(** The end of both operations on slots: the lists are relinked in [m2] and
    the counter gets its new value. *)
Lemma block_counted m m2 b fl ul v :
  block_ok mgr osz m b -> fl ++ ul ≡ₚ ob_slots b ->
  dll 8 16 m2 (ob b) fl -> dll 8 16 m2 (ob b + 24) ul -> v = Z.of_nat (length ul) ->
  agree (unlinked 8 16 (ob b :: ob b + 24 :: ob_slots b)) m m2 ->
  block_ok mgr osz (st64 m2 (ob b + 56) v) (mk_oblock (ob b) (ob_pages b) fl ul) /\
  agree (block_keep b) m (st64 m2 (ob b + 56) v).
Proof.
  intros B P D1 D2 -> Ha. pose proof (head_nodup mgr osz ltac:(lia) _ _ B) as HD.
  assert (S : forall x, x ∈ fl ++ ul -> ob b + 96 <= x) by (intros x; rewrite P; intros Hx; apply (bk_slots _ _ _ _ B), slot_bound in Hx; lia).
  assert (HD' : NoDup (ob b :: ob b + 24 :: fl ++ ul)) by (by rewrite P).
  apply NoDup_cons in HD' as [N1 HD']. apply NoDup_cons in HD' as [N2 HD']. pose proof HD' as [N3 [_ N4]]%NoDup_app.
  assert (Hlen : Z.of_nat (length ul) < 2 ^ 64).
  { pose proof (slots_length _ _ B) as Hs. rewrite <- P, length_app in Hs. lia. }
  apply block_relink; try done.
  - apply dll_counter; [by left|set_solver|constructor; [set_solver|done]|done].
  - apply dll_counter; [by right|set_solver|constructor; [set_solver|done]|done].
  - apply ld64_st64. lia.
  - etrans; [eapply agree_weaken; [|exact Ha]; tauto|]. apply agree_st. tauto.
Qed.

• _What this task involves_
Extract every line of the records above that contains the word "intros".

• _Expected answer_
  intros B P D1 D2 -> Ha. pose proof (head_nodup mgr osz ltac:(lia) _ _ B) as HD.
  assert (S : forall x, x ∈ fl ++ ul -> ob b + 96 <= x) by (intros x; rewrite P; intros Hx; apply (bk_slots _ _ _ _ B), slot_bound in Hx; lia).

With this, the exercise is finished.